Why Choose the Cloud for Data Science?
Developers and IT professionals chose to work with the Cloud for many reasons, including the following:
Innovation: you can power your applications by integrating innovative services created by Cloud providers directly into your apps.
Flexibility: you only pay for the services that you need and can choose from a wide range of services. You typically pay as you go and adapt your services according to your evolving needs.
Budget: you don’t need to make initial investments to purchase hardware and software, set up and run on-site datacenters and you can just pay for what you use.
Scalability: your resources can scale according to the needs of your project, which means that your apps can use more or less computing power, storage and bandwidth, by adapting to external factors at any given time.
Productivity: you can focus on your business rather than spending time on tasks that can be managed by someone else, such as managing datacenters.
Reliability: Cloud Computing offers several ways to continuously back up your data and you can set up disaster recovery plans to keep your business and services going, even in times of crisis.
Security: you can benefit from policies, technologies and controls that strengthen the security of your project.
Examples of Data Science in the Cloud
social media sentiment analysis in real time.
Let's say you run a news media website and you want to leverage live data to understand what content your readers could be interested in. To know more about that, you can build a program that performs real-time sentiment analysis of data from Twitter publications, on topics that are relevant to your readers.
The Azure cloud platform is more than 200 products and cloud services designed to help you bring new solutions to life. Data scientists expend a lot of effort exploring and pre-processing data, and trying various types of model-training algorithms to produce accurate models. These tasks are time consuming, and often make inefficient use of expensive compute hardware.
Azure ML is a cloud-based platform for building and operating machine learning solutions in Azure. It includes a wide range of features and capabilities that help data scientists prepare data, train models, publish predictive services, and monitor their usage. Most importantly, it helps them to increase their efficiency by automating many of the time-consuming tasks associated with training models; and it enables them to use cloud-based compute resources that scale effectively, to handle large volumes of data while incurring costs only when actually used.

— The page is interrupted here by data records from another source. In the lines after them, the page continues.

(** * ashabackend: the voice-intake webhook server of [index.js]

    A shallow embedding of the two Express handlers ([POST /voice] and
    [POST /initiate-call]) and of their helpers [getLlmResponse] and
    [savePatientData], followed by the properties of the conversation
    store, of the turn controller and of the persistence call.

    Modelling conventions.
    - JavaScript values are the values [JSON.parse] and the body parsers
      can produce, plus [undefined].  A number is kept as the text its
      string conversion gives, which decides all the handlers observe of
      it.  A string of the model stands for the sequence of code units of
      the JS string.
    - Objects the program uses as maps keep the language's semantics: the
      store [conversationState] is an ordinary object, so a lookup sees
      the properties inherited from [Object.prototype]; [Object.assign]
      writes with [[Set]], so the key [__proto__] reaches the accessor of
      [Object.prototype]; own properties are listed in the order in which
      the language enumerates them, array indices first.
    - The collaborators (completion service, database pool, telephony
      client) are inputs of a turn: what they answer is a parameter, what
      they are asked is recorded in the trace.
    - The TwiML builder throws on a text it cannot put into the document
      and adds no verb for some values; what it does with the argument of
      [say] is a parameter, of which only the acceptance of the apology is
      assumed.  Its calls [gather] and [hangup], on the constant arguments
      of the handler, and the Express response object do not fail.
    - A turn is atomic with respect to the store: the transport delivers
      the turns of one call one after the other. *)

From Stdlib Require Import NArith String List Ascii Bool.
From stdpp Require Import base option list sorting strings gmap pretty.

Open Scope string_scope.
Set Warnings "-register-all".

(** ** JavaScript values *)

Inductive jsval : Type :=
| VUndef
| VNull
| VBool (b : bool)
| VNum (text : string)
| VStr (s : string)
| VArr (xs : list jsval)
| VObj (kvs : list (string * jsval)).

(** ToBoolean.  The falsy numbers are [0], [-0] and [NaN], whose string
    conversions are [0] and [NaN]. *)
Definition truthy (v : jsval) : bool :=
  match v with
  | VUndef | VNull => false
  | VBool b => b
  | VNum text => negb (String.eqb text "0" || String.eqb text "NaN")
  | VStr s => negb (String.eqb s "")
  | VArr _ | VObj _ => true
  end.

(** Own properties of an object, as an association list in enumeration
    order.  [has_key] is [hasOwnProperty], [lookup_own] reads an own data
    property. *)
Definition has_key (k : string) (kvs : list (string * jsval)) : bool :=
  existsb (fun kv => String.eqb k kv.1) kvs.

Fixpoint lookup_own (k : string) (kvs : list (string * jsval)) : option jsval :=
  match kvs with
  | [] => None
  | (k', v) :: rest => if String.eqb k k' then Some v else lookup_own k rest
  end.

(** [o.k] for an object [o] given by its own properties and a key [k] that
    no built-in prototype defines: the own value, or [undefined]. *)
Definition prop (kvs : list (string * jsval)) (k : string) : jsval :=
  default VUndef (lookup_own k kvs).

(** The exceptions the handlers can meet. *)
Inductive error : Type :=
| TypeError
| SyntaxError
| ApiError
| DatabaseError
| BuilderError.

Inductive result (A : Type) : Type :=
| Ok (a : A)
| Throw (e : error).
Arguments Ok {A} a.
Arguments Throw {A} e.

(** [v.k] for any value [v], again for a key no built-in prototype
    defines: reading a property of [null] or [undefined] throws, a
    primitive, an array or an object without the key gives [undefined]. *)
Definition get_field (v : jsval) (k : string) : result jsval :=
  match v with
  | VUndef | VNull => Throw TypeError
  | VObj kvs => Ok (prop kvs k)
  | _ => Ok VUndef
  end.

(** ToString, as used by template literals and by property keys.  An array
    joins its elements with commas, [null] and [undefined] elements giving
    the empty string; an object gives [[object Object]] through the
    inherited [toString], unless an own [toString] property (never
    callable in a parsed value) hides it, in which case the conversion
    throws a TypeError. *)
Fixpoint to_string (v : jsval) : option string :=
  match v with
  | VUndef => Some "undefined"
  | VNull => Some "null"
  | VBool true => Some "true"
  | VBool false => Some "false"
  | VNum text => Some text
  | VStr s => Some s
  | VArr xs =>
      (fix join (l : list jsval) : option string :=
         match l with
         | [] => Some ""
         | x :: rest =>
             match (match x with
                    | VUndef | VNull => Some ""
                    | _ => to_string x
                    end), join rest with
             | Some s, Some t =>
                 Some (match rest with [] => s | _ => s +:+ "," +:+ t end)
             | _, _ => None
             end
         end) xs
  | VObj kvs => if has_key "toString" kvs then None else Some "[object Object]"
  end.

Definition ToString (v : jsval) : result string :=
  match to_string v with
  | Some s => Ok s
  | None => Throw TypeError
  end.

(** ** Ordinary objects with a prototype

    [collectedData] starts as [{}] and is only written by [Object.assign].
    Its prototype is [Object.prototype] until a [__proto__] key of an
    extraction replaces it. *)

Inductive prototype : Type :=
| ProtoObject            (* Object.prototype *)
| ProtoNull
| ProtoOf (v : jsval).   (* an object or array of a parsed reply *)

Record jsobject : Type := JsObject {
  own : list (string * jsval);
  proto : prototype
}.

Definition empty_object : jsobject := JsObject [] ProtoObject.

(** An array index is the canonical decimal text of an integer from 0 to
    2^32 - 2.  The own keys of an object are enumerated with the array
    indices first, in ascending order, and the other keys after them, in
    the order of their creation. *)
Definition digit (c : ascii) : option N :=
  let n := N_of_ascii c in
  if (48 <=? n)%N && (n <=? 57)%N then Some (n - 48)%N else None.

Fixpoint decimal (s : string) (acc : N) : option N :=
  match s with
  | EmptyString => Some acc
  | String c rest => d ← digit c; decimal rest (acc * 10 + d)%N
  end.

Definition array_index (k : string) : option N :=
  n ← decimal k 0%N;
  if (n <? 4294967295)%N && String.eqb (pretty n) k then Some n else None.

Azure ML provides all the tools developers and data scientists need for their machine learning workflows. These include:
Azure Machine Learning Studio: it is a web portal in Azure Machine Learning for low-code and no-code options for model training, deployment, automation, tracking and asset management. The studio integrates with the Azure Machine Learning SDK for a seamless experience.
Jupyter Notebooks: quickly prototype and test ML models.

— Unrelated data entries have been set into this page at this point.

(** The white space character a text starts with, if it starts with
    one. *)
Definition white_space_at_start (s : list ascii) : option (list ascii) :=
  find (fun e => bool_decide (e `prefix_of` s)) white_space.

(** [trimStart], with at most [fuel] characters removed. *)
Fixpoint trimStart_from (fuel : nat) (s : list ascii) : list ascii :=
  match fuel with
  | O => s
  | S fuel' =>
      match white_space_at_start s with
      | Some e => trimStart_from fuel' (drop (length e) s)
      | None => s
      end
  end.

Definition trimStart (s : list ascii) : list ascii :=
  trimStart_from (length s) s.

(** The text is white space from start to end. *)
Definition only_white_space_b (s : list ascii) : bool :=
  bool_decide (trimStart s = []).

(** [trimEnd]: the text up to where only white space follows. *)
Fixpoint trimEnd (s : list ascii) : list ascii :=
  match s with
  | [] => []
  | c :: s' => if only_white_space_b s then [] else c :: trimEnd s'
  end.

(** [String.prototype.trim] *)
Definition trim (s : string) : string :=
  string_of_list_ascii (trimEnd (trimStart (list_ascii_of_string s))).

(** A string in a condition: true unless it is empty. *)
Definition truthy (s : string) : bool :=
  match s with
  | EmptyString => false
  | String _ _ => true
  end.

End JsString.

Module JsArray.

(** [Array.prototype.sort(compareFn)]. The sort is stable, and under a
    comparator that orders by a number (as both comparators of the source
    do) a stable sort has one possible result: the one insertion gives.
    [x] goes before [y] when [compareFn x y] is not positive. *)
Fixpoint insert {A} (compareFn : A -> A -> Z) (x : A) (l : list A)
    : list A :=
  match l with
  | [] => [x]
  | y :: l' =>
      if (compareFn x y <=? 0)%Z then x :: l
      else y :: insert compareFn x l'
  end.

Definition sort {A} (compareFn : A -> A -> Z) (l : list A) : list A :=
  foldr (insert compareFn) [] l.

End JsArray.

(** ** Sections 4 and 5 of the source: the handlers of the components

    Calls that only style an element (classList, preventDefault) are left
    out; what a handler does to the store and to the state of its
    component is kept. *)

(** The payload of a drag gesture. [getData] of a format never set is the
    empty string. *)
Record DataTransfer : Type := mkDataTransfer {
  dragData : gmap string string;
  effectAllowed : string;
  dropEffect : string;
}.

Definition setData (format data : string) (dt : DataTransfer) : DataTransfer :=
  {| dragData := <[format := data]> (dragData dt);
     effectAllowed := effectAllowed dt;
     dropEffect := dropEffect dt |}.

Definition getData (format : string) (dt : DataTransfer) : string :=
  default "" (dragData dt !! format).

Module CardComponent.

Definition handleDragStart (card : ICard.t) (dt : DataTransfer)
    : DataTransfer :=
  let dt1 := setData "cardId" (ICard.id card) dt in
  {| dragData := dragData dt1;
     effectAllowed := "move";
     dropEffect := dropEffect dt1 |}.

(** The click on the trash button: [onDelete(card.id)]. *)
Definition handleDeleteClick (card : ICard.t) (st : IKanbanState)
    : IKanbanState :=
  deleteCard (ICard.id card) st.

End CardComponent.

Module CardModal.

(** The two [useState] cells of the modal, initialised from the card. *)
Record State : Type := mkState {
  title : string;
  description : string;
}.

Definition initial (card : ICard.t) : State :=
  {| title := ICard.title card; description := ICard.description card |}.

(** [handleSubmit]: [onSave(card.id, title, description)], then
    [onClose()], which the caller gets as the [false] of [isModalOpen]. *)
Definition handleSubmit (card : ICard.t) (m : State) (st : IKanbanState)
    : IKanbanState * bool :=
  (updateCard (ICard.id card) (title m) (description m) st, false).

(** The Excluir button: [onDelete(card.id)], then [onClose()]. *)
Definition handleDelete (card : ICard.t) (st : IKanbanState)
    : IKanbanState * bool :=
  (deleteCard (ICard.id card) st, false).

End CardModal.

Module ListView.

Record State : Type := mkState {
  newCardTitle : string;
  isAdding : bool;
}.

(** [handleAddCard]; [idNow] and [createdNow] are the clock readings of
    the [addCard] it may call. *)
Definition handleAddCard (list : IList.t) (idNow createdNow : Z)
    (ui : State) (st : IKanbanState) : State * IKanbanState :=
  if JsString.truthy (JsString.trim (newCardTitle ui))
  then ({| newCardTitle := ""; isAdding := false |},
        addCard idNow createdNow (IList.id list)
          (JsString.trim (newCardTitle ui)) "Adicione uma descrição aqui." st)
  else (ui, st).
(** * Word-level circuits over And-Inverter Graphs (py-aiger-bv)

    A shallow embedding of the word-level composition layer:
    - [aiger]     : the bit-level circuit engine the code consumes
                    (an external collaborator, modelled by what its
                    operations compute);
    - [aigerbv]   : src/aigerbv/aigbv.py (name maps as sets of pairs);
    - [aiger_bv]  : src/aiger_bv/aigbv.py and src/aiger_bv/expr.py. *)

From Stdlib Require Import ZArith Lia List Ascii.
From stdpp Require Import base option list strings pretty gmap sets.

Open Scope Z_scope.
Set Warnings "-clear-no-such-hyp".

(** Python exceptions the modelled code can raise. *)
Inductive exn :=
  | AssertionError
  | NameError (name : string)
  | KeyError (key : string)
  | TypeError
  | AttributeError
  | NotImplementedError
  | OverflowError.

(** A computation that returns or raises. *)
Inductive result (A : Type) :=
  | Ok (a : A)
  | Raise (e : exn).
Arguments Ok {A} a.
Arguments Raise {A} e.

Definition bind {A B} (m : result A) (k : A → result B) : result B :=
  match m with Ok a => k a | Raise e => Raise e end.

Notation "x <-- m ; k" := (bind m (fun x => k))
  (at level 100, m at next level, right associativity).

Definition assert (b : bool) : result unit :=
  if b then Ok tt else Raise AssertionError.

Fixpoint mapR {A B} (f : A → result B) (l : list A) : result (list B) :=
  match l with
  | [] => Ok []
  | a :: l' => b <-- f a; bs <-- mapR f l'; Ok (b :: bs)
  end.

Definition getitem {V} (d : gmap string V) (k : string) : result V :=
  match d !! k with Some v => Ok v | None => Raise (KeyError k) end.

(** The name of bit [i] of the word [root]. *)
Definition bit_name (root : string) (i : nat) : string :=
  root +:+ "[" +:+ pretty i +:+ "]".

(** A word of [n] bits, least significant first, and back. *)
Definition bits_of (n : nat) (a : Z) : list bool :=
  (λ i : nat, Z.testbit a (Z.of_nat i)) <$> seq 0 n.

Fixpoint int_of (bs : list bool) : Z :=
  match bs with
  | [] => 0
  | b :: bs' => Z.b2z b + 2 * int_of bs'
  end.

(** ** The bit-level engine *)
Module aiger.

Abbreviation valuation := (gmap string bool).

(** A bit-level circuit: its input names, its output names, its latches
    with their initial values, and one evaluation step, from input and
    latch values to output and next latch values.  A step reads the
    values it needs and fails when one is missing. *)
Record AIG := mkAIG {
  inputs : gset string;
  outputs : gset string;
  latch2init : valuation;
  step : valuation → valuation → option (valuation * valuation)
}.

Definition latches (a : AIG) : gset string := dom (latch2init a).

(** [aig(inputs, latches)]: latches not given start from their initial
    value. *)
Definition call (a : AIG) (v : valuation) (ls : option valuation)
  : option (valuation * valuation) :=
  step a v (default ∅ ls ∪ latch2init a).

(** The outputs of a step from the initial latch values. *)
Definition eval (a : AIG) (v : valuation) : option valuation :=
  fst <$> call a v None.

(** Keep the entries of [m] whose key is (not) in [X]. *)
Definition restrict (X : gset string) (m : valuation) : valuation :=
  filter (λ kv, kv.1 ∈ X) m.
Definition drop (X : gset string) (m : valuation) : valuation :=
  filter (λ kv, kv.1 ∉ X) m.

(** [a >> b]: the outputs of [a] named like inputs of [b] feed [b]; the
    other outputs of [a] stay outputs. *)
Definition seq_compose (a b : AIG) : AIG :=
  let interface := outputs a ∩ inputs b in
  {| inputs := inputs a ∪ (inputs b ∖ interface);
     outputs := outputs b ∪ (outputs a ∖ interface);
     latch2init := latch2init a ∪ latch2init b;
     step v l :=
       ra ← step a v l;
       rb ← step b (restrict interface ra.1 ∪ v) l;
       Some (rb.1 ∪ drop interface ra.1, ra.2 ∪ rb.2) |}.

(** [a | b]: side by side, inputs of the same name shared. *)
Definition par_compose (a b : AIG) : AIG :=
  {| inputs := inputs a ∪ inputs b;
     outputs := outputs a ∪ outputs b;
     latch2init := latch2init a ∪ latch2init b;
     step v l :=
       ra ← step a v l;
       rb ← step b v l;
       Some (ra.1 ∪ rb.1, ra.2 ∪ rb.2) |}.

(** [common.source]: constant outputs, no input. *)
Definition source (consts : valuation) : AIG :=
  {| inputs := ∅; outputs := dom consts; latch2init := ∅;
     step _ _ := Some (consts, ∅) |}.

(** [common.sink]: consumes its inputs, no output. *)
Definition sink (names : list string) : AIG :=
  {| inputs := list_to_set names; outputs := ∅; latch2init := ∅;
     step v _ := _ ← mapM (λ n, v !! n) names; Some (∅, ∅) |}.

(** Renaming: the value a circuit reads under the old name [n] is the
    one given under [ren n]; a value it writes under [n] is found
    under [ren n]. *)
Definition rename_of (tbl : gmap string string) (n : string) : string :=
  default n (tbl !! n).
Definition pull (X : gset string) (tbl : gmap string string) (v : valuation)
  : valuation :=
  list_to_map (omap (λ n, pair n <$> v !! rename_of tbl n) (elements X)).
Definition push (tbl : gmap string string) (m : valuation) : valuation :=
  list_to_map (prod_map (rename_of tbl) id <$> map_to_list m).

(** [aig[kind, relabels]] for kind "i", "o" or "l". *)
Definition relabel (kind : string) (tbl : gmap string string) (a : AIG) : AIG :=
  if decide (kind = "i") then
    {| inputs := set_map (rename_of tbl) (inputs a);
       outputs := outputs a; latch2init := latch2init a;
       step v l := step a (pull (inputs a) tbl v) l |}
  else if decide (kind = "o") then
    {| inputs := inputs a;
       outputs := set_map (rename_of tbl) (outputs a);
       latch2init := latch2init a;
       step v l := r ← step a v l; Some (push tbl r.1, r.2) |}
  else
    {| inputs := inputs a; outputs := outputs a;
       latch2init := push tbl (latch2init a);
       step v l :=
         r ← step a v (pull (latches a) tbl l); Some (r.1, push tbl r.2) |}.

(** [aig.feedback(inputs, outputs, latches, keep_outputs)] without
    initial values: input [k] becomes a latch named [latches k], false
    at first, that takes the value of output [k] at each step. *)
Definition feedback (ins outs lnames : list string) (keep_outputs : bool)
    (a : AIG) : AIG :=
  {| inputs := inputs a ∖ list_to_set ins;
     outputs := if keep_outputs then outputs a
                else outputs a ∖ list_to_set outs;
     latch2init :=
       list_to_map ((λ l, (l, false)) <$> lnames) ∪ latch2init a;
     step v l :=
       let fed : valuation :=
         list_to_map (omap (λ il, pair il.1 <$> l !! il.2) (zip ins lnames)) in
       r ← step a (fed ∪ v) l;
       let next : valuation :=
         list_to_map (omap (λ ol, pair ol.2 <$> r.1 !! ol.1) (zip outs lnames)) in
       Some (if keep_outputs then r.1 else drop (list_to_set outs) r.1,
             next ∪ r.2) |}.

(** An and-inverter netlist in the ASCII AIGER format: literals are
    [2 * variable + negation], literal 0 is false. *)
Record AAG := mkAAG {
  aag_inputs : list (N * string);
  aag_outputs : list (N * string);
  aag_ands : list (N * N * N)
}.

Definition lit_val (vars : gmap N bool) (lit : N) : option bool :=
  if decide (N.div2 lit = 0%N) then Some (N.odd lit)
  else b ← vars !! N.div2 lit; Some (xorb b (N.odd lit)).

Fixpoint run_ands (ands : list (N * N * N)) (vars : gmap N bool)
  : option (gmap N bool) :=
  match ands with
  | [] => Some vars
  | (lhs, r0, r1) :: rest =>
      x ← lit_val vars r0;
      y ← lit_val vars r1;
      run_ands rest (<[N.div2 lhs := x && y]> vars)
  end.

Fixpoint read_inputs (ins : list (N * string)) (v : gmap string bool)
  : option (gmap N bool) :=
  match ins with
  | [] => Some ∅
  | (lit, name) :: rest =>
      b ← v !! name;
      vars ← read_inputs rest v;
      Some (<[N.div2 lit := b]> vars)
  end.

Fixpoint write_outputs (outs : list (N * string)) (vars : gmap N bool)
  : option (gmap string bool) :=
  match outs with
  | [] => Some ∅
  | (lit, name) :: rest =>
      b ← lit_val vars lit;
      m ← write_outputs rest vars;
      Some (<[name := b]> m)
  end.

(** [parser.parse] of a latch-free netlist. *)
Definition parse (g : AAG) : AIG :=
  {| inputs := list_to_set (aag_inputs g).*2;
     outputs := list_to_set (aag_outputs g).*2;
     latch2init := ∅;
     step v _ :=
       vars ← read_inputs (aag_inputs g) v;
       vars' ← run_ands (aag_ands g) vars;
       out ← write_outputs (aag_outputs g) vars';
       Some (out, ∅) |}.

(** A combinational gate: reads the bits named [ins], in order, and
    writes [f] of them to the bits named [outs]. *)
Definition gate (ins outs : list string) (f : list bool → list bool) : AIG :=
  {| inputs := list_to_set ins;
     outputs := list_to_set outs;
     latch2init := ∅;
     step v _ :=
       bits ← mapM (λ n, v !! n) ins;
       Some (list_to_map (zip outs (f bits)), ∅) |}.

(** [common.or_gate]: the disjunction of the inputs. *)
Definition or_gate (ins : list string) (out : string) : AIG :=
  gate ins [out] (λ bits, [foldr orb false bits]).

(** [common.and_gate] and [common.parity_gate]: the conjunction and the
    exclusive or of the inputs. *)
Definition and_gate (ins : list string) (out : string) : AIG :=
  gate ins [out] (λ bits, [foldr andb true bits]).
Definition parity_gate (ins : list string) (out : string) : AIG :=
  gate ins [out] (λ bits, [foldr xorb false bits]).

(** [common.bit_flipper]: output [k] is the negation of input [k]. *)
Definition bit_flipper (ins outs : list string) : AIG :=
  {| inputs := list_to_set ins;
     outputs := list_to_set outs;
     latch2init := ∅;
     step v _ :=
       bits ← mapM (λ n, v !! n) ins;
       Some (list_to_map (zip outs (negb <$> bits)), ∅) |}.

End aiger.

(** Python resolves a free name when the call runs: among the bindings
    in scope that could stand at the call, or [NameError]. *)
Fixpoint resolve {F} (scope : list (string * F)) (name : string) : result F :=
  match scope with
  | [] => Raise (NameError name)
  | (n, f) :: rest => if decide (n = name) then Ok f else resolve rest name
  end.

(** ** src/aigerbv/aigbv.py *)
Module aigerbv.

(** [BV_MAP]: a frozenset of (word name, bit names). *)
Abbreviation BV_MAP := (gset (string * list string)).

(** [fn.merge] of a sequence of dictionaries: later ones win; of no
    dictionary at all, [None]. *)
Definition merge (ds : list (gmap string bool)) : option (gmap string bool) :=
  match ds with
  | [] => None
  | _ => Some (foldl (λ acc d, d ∪ acc) ∅ ds)
  end.

Definition _blast (bvname2vals : gmap string (list bool)) (name_map : BV_MAP)
  : result (option (gmap string bool)) :=
  ds <-- mapR (λ '(bvname, names),
                 vals <-- getitem bvname2vals bvname;
                 Ok (list_to_map (reverse (zip names vals)) : gmap string bool))
              (elements name_map);
  Ok (merge ds).

(** The helper [_collect] that [_unblast] defines locally. *)
Definition _collect (name2vals : gmap string bool) (names : list string)
  : result (list bool) :=
  mapR (getitem name2vals) names.

(** [_unblast] binds its helper as [_collect] and calls [collect]: the
    call resolves among the local binding and the module (which defines
    no such function) each time the comprehension evaluates a value. *)
Definition _unblast (name2vals : gmap string bool) (name_map : BV_MAP)
  : result (gmap string (list bool)) :=
  let scope := [("_collect"%string, _collect name2vals)] in
  kvs <-- mapR (λ '(bvname, names),
                  collect <-- resolve scope "collect";
                  vals <-- collect names;
                  Ok (bvname, vals))
               (elements name_map);
  Ok (list_to_map (reverse kvs)).

(** The same comprehension with the call bound to the local helper. *)
Definition unblast_with_collect (name2vals : gmap string bool)
    (name_map : BV_MAP) : result (gmap string (list bool)) :=
  kvs <-- mapR (λ '(bvname, names),
                  vals <-- _collect name2vals names;
                  Ok (bvname, vals))
               (elements name_map);
  Ok (list_to_map (reverse kvs)).

Definition _named_indexes (wordlen : nat) (root : string) : list string :=
  (λ i : nat, root +:+ "[" +:+ pretty i +:+ "]") <$> seq 0 wordlen.

Fixpoint last_char (s : string) : Ascii.ascii :=
  match s with
  | EmptyString => "000"%char
  | String a EmptyString => a
  | String _ s' => last_char s'
  end.

(** The dictionary [dict(zip(names, vals[bvname]))] of one bundle. *)
Definition bundle_dict (vals : gmap string (list bool))
    (kv : string * list string) : gmap string bool :=
  list_to_map (reverse (zip kv.2 (default [] (vals !! kv.1)))).

Record AIGBV := mkAIGBV {
  aig : aiger.AIG;
  input_map : BV_MAP;
  output_map : BV_MAP;
  latch_map : BV_MAP
}.

Definition names_of (m : BV_MAP) : gset string := set_map fst m.
Definition inputs (c : AIGBV) := names_of (input_map c).
Definition outputs (c : AIGBV) := names_of (output_map c).
Definition latches (c : AIGBV) := names_of (latch_map c).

Automated machine learning UI (AutoML) : automates iterative tasks of machine learning model development, allowing to build ML models with high scale, efficiency, and productivity, all while sustaining model quality.
Azure Machine Learning Designer: allows to drag-n-drop modules to build experiments and then deploy pipelines in a low-code environment.
Data scientists and AI developers use the Azure Machine Learning SDK to build and run machine learning workflows with the Azure Machine Learning service. You can interact with the service in any Python environment, including Jupyter Notebooks, Visual Studio Code, or your favorite Python IDE.
Key areas of the SDK include:
Explore, prepare and manage the lifecycle of your datasets used in machine learning experiments.
Manage cloud resources for monitoring, logging, and organizing your machine learning experiments.
Train models either locally or by using cloud resources, including GPU-accelerated model training.
Use automated machine learning, which accepts configuration parameters and training data. It automatically iterates through algorithms and hyperparameter settings to find the best model for running predictions.
Deploy web services to convert your trained models into RESTful services that can be consumed in any application.